» Your task
Write out the entries below exactly. End with the line that contains "(** [operator ==]".

» Data listing
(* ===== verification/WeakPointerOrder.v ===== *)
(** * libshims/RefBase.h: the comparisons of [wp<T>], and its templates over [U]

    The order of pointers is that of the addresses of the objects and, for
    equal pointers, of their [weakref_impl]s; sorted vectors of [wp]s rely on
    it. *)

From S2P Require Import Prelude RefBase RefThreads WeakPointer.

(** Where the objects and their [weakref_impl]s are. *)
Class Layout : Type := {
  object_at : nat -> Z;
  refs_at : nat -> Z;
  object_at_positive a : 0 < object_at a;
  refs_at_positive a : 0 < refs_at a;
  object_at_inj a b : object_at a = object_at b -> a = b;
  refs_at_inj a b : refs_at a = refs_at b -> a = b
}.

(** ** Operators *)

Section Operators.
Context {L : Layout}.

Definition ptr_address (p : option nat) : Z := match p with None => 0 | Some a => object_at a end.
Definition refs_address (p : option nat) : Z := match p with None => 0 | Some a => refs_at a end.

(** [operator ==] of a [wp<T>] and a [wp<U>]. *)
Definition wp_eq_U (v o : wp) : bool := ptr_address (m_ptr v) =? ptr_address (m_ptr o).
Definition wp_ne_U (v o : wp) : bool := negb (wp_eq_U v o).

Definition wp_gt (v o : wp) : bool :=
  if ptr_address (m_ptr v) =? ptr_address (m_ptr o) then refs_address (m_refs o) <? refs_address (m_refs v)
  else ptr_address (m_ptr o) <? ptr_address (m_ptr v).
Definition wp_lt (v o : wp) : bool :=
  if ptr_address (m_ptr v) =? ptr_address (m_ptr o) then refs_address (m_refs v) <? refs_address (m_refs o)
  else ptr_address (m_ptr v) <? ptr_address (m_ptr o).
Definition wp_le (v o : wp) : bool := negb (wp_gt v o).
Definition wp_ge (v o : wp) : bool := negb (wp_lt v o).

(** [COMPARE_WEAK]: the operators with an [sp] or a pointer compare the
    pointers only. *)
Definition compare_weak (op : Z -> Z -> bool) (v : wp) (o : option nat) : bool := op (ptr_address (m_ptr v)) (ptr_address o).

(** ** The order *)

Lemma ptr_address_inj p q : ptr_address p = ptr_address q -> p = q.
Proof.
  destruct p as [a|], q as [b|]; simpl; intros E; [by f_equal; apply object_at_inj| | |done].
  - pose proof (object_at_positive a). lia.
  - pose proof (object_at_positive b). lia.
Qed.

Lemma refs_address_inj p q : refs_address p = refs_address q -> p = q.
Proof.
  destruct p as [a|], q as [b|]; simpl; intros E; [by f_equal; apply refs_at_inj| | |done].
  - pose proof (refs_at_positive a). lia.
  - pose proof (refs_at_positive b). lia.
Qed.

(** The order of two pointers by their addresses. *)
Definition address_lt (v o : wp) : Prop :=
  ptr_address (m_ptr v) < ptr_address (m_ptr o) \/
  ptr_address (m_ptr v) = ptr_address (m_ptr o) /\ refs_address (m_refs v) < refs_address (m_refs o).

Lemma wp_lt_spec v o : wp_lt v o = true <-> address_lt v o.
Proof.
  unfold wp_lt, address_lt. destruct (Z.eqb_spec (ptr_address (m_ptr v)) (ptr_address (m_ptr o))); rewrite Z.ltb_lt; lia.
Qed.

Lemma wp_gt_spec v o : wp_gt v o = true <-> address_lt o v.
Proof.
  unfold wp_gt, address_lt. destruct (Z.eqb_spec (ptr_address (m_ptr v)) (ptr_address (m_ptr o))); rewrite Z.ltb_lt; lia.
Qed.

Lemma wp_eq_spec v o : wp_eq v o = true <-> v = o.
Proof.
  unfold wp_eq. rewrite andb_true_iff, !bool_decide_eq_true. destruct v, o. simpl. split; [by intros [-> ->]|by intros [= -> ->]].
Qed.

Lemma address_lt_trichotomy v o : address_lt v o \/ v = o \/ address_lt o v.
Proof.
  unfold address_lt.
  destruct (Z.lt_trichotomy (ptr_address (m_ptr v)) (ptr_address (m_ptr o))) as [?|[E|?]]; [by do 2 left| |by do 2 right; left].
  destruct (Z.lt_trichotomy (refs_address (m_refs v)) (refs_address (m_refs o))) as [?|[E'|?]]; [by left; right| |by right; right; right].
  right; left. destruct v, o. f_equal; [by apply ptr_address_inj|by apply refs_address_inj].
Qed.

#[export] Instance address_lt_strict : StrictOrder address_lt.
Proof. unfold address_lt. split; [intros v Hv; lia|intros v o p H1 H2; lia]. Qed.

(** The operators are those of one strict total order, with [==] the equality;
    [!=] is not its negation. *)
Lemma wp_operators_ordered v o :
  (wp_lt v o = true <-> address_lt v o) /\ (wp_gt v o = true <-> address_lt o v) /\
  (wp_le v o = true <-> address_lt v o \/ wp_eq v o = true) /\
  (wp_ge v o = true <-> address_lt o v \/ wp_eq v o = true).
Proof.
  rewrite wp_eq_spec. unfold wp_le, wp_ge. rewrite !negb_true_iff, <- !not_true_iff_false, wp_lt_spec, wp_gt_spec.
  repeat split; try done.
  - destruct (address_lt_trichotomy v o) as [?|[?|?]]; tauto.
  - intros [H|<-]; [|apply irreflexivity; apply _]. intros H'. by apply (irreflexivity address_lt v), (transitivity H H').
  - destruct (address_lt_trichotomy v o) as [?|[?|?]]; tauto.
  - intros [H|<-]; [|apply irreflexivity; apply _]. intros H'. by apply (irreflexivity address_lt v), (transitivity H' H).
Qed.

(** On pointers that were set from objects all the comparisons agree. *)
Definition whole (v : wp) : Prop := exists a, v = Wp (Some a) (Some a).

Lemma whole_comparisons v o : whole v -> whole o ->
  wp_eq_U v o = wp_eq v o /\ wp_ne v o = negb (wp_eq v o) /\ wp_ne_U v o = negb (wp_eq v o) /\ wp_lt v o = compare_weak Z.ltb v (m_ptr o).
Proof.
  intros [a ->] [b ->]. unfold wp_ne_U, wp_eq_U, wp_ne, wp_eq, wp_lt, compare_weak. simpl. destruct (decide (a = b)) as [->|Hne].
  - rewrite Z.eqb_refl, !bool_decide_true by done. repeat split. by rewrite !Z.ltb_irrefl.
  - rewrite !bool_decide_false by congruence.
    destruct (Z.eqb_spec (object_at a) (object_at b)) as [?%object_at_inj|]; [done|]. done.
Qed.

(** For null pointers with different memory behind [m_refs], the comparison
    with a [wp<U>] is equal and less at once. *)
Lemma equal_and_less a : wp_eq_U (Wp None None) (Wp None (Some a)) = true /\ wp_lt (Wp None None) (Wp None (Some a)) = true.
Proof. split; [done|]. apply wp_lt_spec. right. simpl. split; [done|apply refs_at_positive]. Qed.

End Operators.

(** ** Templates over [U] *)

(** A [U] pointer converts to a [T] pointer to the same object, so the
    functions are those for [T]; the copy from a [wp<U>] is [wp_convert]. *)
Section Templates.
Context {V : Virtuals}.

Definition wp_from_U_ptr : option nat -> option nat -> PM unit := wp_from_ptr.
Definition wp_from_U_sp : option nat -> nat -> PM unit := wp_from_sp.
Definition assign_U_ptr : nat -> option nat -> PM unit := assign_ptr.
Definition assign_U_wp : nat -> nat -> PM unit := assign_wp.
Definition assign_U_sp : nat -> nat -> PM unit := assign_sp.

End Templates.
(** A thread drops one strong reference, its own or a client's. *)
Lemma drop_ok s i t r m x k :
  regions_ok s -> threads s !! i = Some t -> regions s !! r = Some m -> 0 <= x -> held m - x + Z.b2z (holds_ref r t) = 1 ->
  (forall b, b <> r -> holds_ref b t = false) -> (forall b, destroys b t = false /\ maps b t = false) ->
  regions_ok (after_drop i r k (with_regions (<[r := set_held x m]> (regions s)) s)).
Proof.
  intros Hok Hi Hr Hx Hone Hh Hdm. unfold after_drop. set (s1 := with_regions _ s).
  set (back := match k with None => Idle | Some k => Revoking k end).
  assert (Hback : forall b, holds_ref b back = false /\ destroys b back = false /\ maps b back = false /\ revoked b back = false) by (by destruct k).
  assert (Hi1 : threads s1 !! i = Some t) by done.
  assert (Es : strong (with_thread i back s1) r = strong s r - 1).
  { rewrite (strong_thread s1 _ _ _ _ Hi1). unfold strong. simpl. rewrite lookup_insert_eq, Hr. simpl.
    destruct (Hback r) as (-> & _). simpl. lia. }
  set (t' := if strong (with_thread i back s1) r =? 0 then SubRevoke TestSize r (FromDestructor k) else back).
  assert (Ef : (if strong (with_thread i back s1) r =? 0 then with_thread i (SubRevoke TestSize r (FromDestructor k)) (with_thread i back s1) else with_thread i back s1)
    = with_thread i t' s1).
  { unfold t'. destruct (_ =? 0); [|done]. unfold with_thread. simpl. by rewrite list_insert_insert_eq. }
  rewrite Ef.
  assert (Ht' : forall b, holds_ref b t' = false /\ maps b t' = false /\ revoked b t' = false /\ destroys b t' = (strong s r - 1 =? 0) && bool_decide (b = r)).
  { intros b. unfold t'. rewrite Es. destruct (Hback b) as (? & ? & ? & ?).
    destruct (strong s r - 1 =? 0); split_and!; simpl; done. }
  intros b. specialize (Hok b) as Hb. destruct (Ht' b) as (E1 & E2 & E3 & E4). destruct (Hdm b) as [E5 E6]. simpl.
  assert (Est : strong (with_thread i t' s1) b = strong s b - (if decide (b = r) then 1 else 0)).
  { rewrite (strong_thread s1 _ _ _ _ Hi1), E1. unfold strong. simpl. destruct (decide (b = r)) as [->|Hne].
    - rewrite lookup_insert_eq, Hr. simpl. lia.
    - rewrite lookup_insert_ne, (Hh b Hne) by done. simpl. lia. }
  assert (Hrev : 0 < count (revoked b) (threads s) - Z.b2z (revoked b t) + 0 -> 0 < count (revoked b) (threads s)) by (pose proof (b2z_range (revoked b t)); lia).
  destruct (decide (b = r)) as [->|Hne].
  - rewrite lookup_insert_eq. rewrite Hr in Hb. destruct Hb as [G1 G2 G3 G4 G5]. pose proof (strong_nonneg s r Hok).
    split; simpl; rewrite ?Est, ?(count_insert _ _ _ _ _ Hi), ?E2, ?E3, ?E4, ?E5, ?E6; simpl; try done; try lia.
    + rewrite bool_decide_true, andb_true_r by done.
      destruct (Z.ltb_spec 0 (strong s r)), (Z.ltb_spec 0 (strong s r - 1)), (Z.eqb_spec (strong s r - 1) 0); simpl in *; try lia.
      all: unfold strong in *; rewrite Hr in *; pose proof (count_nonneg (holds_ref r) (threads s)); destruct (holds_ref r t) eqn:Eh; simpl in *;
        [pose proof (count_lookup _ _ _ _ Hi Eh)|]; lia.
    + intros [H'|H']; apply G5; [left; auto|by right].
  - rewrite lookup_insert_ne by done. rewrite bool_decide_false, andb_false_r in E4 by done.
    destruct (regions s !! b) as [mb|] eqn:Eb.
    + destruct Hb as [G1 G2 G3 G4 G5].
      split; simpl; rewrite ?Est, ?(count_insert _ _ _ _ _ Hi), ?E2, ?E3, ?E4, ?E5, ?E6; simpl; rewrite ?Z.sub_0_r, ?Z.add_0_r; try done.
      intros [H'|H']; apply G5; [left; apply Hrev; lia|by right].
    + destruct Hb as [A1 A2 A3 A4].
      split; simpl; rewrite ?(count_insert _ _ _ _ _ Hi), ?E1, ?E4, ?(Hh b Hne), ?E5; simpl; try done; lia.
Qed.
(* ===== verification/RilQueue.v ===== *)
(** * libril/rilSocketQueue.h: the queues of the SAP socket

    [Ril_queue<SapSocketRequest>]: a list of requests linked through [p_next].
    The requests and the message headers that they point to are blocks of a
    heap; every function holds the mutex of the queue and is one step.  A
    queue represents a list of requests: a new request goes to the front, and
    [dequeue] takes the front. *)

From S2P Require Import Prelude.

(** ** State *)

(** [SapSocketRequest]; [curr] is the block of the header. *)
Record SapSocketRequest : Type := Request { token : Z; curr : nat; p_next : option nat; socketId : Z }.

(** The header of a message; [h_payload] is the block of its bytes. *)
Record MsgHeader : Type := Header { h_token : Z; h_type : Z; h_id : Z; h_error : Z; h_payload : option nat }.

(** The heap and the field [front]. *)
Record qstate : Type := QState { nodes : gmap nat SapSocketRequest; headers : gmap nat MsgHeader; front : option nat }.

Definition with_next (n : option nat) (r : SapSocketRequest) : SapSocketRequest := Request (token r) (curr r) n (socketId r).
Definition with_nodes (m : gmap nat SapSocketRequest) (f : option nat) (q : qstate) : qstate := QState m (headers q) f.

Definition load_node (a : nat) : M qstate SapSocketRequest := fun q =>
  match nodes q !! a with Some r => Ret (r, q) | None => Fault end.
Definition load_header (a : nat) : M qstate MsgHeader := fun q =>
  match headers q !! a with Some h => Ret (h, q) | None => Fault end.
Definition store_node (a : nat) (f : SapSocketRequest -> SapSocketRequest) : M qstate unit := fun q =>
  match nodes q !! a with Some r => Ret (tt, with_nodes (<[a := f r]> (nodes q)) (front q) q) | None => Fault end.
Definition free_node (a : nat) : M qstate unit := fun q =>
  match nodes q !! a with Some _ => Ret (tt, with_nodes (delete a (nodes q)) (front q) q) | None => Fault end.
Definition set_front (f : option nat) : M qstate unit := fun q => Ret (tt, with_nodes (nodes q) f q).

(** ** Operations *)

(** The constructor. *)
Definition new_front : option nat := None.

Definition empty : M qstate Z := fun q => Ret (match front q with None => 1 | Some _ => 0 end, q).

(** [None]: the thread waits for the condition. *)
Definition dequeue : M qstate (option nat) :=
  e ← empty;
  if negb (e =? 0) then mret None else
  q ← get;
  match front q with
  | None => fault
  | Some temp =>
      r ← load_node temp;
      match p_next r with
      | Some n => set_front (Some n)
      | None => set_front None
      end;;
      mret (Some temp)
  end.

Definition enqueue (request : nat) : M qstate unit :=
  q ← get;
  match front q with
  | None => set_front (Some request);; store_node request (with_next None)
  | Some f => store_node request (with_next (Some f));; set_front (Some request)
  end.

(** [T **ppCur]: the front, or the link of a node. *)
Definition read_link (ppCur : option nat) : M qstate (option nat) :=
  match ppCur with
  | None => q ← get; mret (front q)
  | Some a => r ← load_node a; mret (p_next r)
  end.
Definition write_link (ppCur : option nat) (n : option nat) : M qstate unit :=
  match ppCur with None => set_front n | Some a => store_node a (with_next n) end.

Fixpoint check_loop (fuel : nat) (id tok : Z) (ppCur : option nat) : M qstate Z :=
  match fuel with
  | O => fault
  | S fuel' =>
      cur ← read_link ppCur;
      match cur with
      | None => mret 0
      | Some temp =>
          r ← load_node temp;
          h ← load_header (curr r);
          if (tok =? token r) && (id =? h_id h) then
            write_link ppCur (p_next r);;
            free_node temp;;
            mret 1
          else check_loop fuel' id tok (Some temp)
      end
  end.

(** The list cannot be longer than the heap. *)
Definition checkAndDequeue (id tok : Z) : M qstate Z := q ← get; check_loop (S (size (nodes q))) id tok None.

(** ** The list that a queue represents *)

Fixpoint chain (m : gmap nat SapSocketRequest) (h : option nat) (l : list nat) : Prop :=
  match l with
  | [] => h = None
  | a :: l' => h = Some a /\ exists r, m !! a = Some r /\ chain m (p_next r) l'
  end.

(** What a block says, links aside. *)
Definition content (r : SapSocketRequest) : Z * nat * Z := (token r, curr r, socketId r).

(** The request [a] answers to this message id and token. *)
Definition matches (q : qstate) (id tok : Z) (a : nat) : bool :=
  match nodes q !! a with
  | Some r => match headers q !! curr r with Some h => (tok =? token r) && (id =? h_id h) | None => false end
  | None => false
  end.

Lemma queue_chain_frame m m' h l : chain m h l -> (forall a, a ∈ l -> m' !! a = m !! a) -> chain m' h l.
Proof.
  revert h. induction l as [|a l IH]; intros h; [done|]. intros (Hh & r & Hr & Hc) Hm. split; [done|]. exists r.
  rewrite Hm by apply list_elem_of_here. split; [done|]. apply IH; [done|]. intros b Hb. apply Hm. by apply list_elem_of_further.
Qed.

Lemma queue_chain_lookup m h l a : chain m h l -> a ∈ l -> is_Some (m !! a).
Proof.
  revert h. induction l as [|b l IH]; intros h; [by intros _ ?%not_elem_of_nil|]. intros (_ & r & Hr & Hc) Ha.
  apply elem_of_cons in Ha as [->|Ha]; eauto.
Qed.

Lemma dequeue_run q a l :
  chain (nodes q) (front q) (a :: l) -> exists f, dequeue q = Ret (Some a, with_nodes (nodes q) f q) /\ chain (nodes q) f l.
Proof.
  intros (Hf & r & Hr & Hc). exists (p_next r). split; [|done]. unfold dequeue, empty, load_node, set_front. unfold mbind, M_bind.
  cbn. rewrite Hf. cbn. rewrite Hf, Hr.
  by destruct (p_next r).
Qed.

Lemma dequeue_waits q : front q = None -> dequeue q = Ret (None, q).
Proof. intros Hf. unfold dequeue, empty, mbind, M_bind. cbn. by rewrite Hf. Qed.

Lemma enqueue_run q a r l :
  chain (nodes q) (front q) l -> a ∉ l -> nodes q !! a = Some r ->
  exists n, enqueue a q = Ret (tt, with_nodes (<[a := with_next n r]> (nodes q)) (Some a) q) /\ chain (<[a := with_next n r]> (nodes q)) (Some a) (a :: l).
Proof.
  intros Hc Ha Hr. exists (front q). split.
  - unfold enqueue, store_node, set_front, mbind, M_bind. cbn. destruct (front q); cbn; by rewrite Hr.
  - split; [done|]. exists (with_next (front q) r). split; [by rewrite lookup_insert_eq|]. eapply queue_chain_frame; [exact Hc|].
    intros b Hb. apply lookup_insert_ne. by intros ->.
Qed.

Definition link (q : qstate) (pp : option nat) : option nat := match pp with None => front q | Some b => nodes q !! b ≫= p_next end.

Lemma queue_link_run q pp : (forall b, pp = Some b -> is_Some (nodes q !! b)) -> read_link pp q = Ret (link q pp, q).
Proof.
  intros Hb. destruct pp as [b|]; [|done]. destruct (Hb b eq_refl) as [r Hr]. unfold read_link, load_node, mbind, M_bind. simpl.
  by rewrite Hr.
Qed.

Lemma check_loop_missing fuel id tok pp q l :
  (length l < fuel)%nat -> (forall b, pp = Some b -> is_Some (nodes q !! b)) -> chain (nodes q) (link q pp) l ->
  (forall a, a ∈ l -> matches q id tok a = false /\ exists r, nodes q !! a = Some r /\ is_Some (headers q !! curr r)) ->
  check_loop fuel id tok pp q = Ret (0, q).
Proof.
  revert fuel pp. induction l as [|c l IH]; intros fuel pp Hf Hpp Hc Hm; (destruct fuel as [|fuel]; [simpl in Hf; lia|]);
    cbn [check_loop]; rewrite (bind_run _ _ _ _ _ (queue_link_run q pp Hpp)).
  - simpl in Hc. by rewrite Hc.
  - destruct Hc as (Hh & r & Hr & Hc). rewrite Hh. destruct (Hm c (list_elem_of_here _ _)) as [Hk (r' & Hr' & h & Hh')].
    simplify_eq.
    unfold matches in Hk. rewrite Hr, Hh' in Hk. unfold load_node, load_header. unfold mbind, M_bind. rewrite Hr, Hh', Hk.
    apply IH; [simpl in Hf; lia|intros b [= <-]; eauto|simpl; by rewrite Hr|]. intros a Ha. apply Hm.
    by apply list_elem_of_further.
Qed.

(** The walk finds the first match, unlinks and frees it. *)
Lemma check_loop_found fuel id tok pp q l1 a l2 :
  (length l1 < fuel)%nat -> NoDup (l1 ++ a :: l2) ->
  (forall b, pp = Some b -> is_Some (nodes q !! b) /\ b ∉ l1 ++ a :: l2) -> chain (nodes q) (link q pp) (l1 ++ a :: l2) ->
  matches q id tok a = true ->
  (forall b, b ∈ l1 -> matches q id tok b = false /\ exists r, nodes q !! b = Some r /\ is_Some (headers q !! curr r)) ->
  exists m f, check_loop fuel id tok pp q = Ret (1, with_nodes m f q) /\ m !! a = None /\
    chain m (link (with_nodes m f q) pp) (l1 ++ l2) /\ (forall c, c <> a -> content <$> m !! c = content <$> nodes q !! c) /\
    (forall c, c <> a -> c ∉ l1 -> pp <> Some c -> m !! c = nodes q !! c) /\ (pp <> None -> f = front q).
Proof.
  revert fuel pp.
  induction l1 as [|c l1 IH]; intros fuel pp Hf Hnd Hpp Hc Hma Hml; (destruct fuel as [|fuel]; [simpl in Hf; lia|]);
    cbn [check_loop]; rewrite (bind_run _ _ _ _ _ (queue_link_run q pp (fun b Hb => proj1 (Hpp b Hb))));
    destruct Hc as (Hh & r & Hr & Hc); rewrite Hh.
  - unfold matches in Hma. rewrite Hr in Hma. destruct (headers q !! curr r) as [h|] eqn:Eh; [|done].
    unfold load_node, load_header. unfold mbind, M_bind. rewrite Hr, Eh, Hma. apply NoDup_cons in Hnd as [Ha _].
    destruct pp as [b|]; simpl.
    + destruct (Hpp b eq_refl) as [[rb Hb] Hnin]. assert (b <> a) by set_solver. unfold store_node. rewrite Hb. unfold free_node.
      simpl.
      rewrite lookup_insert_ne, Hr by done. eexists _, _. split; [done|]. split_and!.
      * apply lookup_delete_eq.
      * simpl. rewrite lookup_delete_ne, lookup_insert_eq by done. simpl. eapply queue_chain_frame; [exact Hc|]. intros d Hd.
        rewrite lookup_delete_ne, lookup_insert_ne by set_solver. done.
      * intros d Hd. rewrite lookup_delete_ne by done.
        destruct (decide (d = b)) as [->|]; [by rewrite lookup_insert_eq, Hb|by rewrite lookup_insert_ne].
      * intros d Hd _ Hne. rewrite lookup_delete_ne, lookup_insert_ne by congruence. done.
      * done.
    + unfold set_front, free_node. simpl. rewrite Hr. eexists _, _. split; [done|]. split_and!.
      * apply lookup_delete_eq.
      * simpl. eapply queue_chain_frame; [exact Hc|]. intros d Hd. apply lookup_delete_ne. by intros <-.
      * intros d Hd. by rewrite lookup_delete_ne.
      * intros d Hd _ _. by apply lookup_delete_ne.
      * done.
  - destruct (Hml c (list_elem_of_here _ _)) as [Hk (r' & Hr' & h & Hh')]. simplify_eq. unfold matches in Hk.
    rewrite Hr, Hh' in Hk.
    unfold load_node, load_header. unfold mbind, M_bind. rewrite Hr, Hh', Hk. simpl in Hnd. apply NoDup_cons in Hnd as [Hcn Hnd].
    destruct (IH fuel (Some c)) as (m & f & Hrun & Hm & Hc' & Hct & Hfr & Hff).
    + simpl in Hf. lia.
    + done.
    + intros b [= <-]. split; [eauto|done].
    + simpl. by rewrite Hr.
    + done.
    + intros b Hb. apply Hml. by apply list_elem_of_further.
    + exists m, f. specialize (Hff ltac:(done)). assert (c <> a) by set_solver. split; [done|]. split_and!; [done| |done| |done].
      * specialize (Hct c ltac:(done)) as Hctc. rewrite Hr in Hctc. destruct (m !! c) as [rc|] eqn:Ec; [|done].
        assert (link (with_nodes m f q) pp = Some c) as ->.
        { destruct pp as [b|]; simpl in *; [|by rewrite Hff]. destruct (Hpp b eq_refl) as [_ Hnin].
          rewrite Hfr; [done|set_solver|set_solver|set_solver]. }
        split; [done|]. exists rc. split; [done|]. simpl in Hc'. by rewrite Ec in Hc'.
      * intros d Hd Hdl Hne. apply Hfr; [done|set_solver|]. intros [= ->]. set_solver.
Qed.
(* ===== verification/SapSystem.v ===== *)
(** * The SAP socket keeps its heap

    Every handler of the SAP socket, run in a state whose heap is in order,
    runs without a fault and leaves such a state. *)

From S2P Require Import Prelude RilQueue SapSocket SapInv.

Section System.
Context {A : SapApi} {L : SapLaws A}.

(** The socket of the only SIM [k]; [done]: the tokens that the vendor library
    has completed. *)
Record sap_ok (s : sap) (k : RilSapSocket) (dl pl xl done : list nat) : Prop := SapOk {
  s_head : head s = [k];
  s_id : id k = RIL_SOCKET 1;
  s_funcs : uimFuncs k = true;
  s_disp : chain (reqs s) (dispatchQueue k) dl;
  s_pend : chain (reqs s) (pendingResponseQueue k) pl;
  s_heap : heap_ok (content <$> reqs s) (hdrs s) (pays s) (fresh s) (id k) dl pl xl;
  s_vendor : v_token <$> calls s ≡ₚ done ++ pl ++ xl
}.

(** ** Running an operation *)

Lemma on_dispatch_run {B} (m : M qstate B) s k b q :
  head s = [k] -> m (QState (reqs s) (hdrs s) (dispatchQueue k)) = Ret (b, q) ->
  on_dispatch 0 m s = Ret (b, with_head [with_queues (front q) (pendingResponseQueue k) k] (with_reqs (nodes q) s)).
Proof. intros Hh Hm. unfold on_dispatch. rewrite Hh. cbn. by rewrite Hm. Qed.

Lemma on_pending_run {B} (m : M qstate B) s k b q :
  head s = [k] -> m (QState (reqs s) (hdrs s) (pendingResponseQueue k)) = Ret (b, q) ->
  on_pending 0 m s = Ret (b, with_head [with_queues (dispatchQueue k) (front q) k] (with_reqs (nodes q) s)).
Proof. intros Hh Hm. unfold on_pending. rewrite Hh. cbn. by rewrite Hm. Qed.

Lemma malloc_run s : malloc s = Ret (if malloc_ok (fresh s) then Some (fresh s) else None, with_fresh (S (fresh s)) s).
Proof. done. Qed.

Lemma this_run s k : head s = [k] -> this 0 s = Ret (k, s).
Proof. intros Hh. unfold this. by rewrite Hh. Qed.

» Completed exercise
(* ===== verification/WeakPointerOrder.v ===== *)
(** * libshims/RefBase.h: the comparisons of [wp<T>], and its templates over [U]

    The order of pointers is that of the addresses of the objects and, for
    equal pointers, of their [weakref_impl]s; sorted vectors of [wp]s rely on
    it. *)

From S2P Require Import Prelude RefBase RefThreads WeakPointer.

(** Where the objects and their [weakref_impl]s are. *)
Class Layout : Type := {
  object_at : nat -> Z;
  refs_at : nat -> Z;
  object_at_positive a : 0 < object_at a;
  refs_at_positive a : 0 < refs_at a;
  object_at_inj a b : object_at a = object_at b -> a = b;
  refs_at_inj a b : refs_at a = refs_at b -> a = b
}.

(** ** Operators *)

Section Operators.
Context {L : Layout}.

Definition ptr_address (p : option nat) : Z := match p with None => 0 | Some a => object_at a end.
Definition refs_address (p : option nat) : Z := match p with None => 0 | Some a => refs_at a end.

(** [operator ==] of a [wp<T>] and a [wp<U>]. *)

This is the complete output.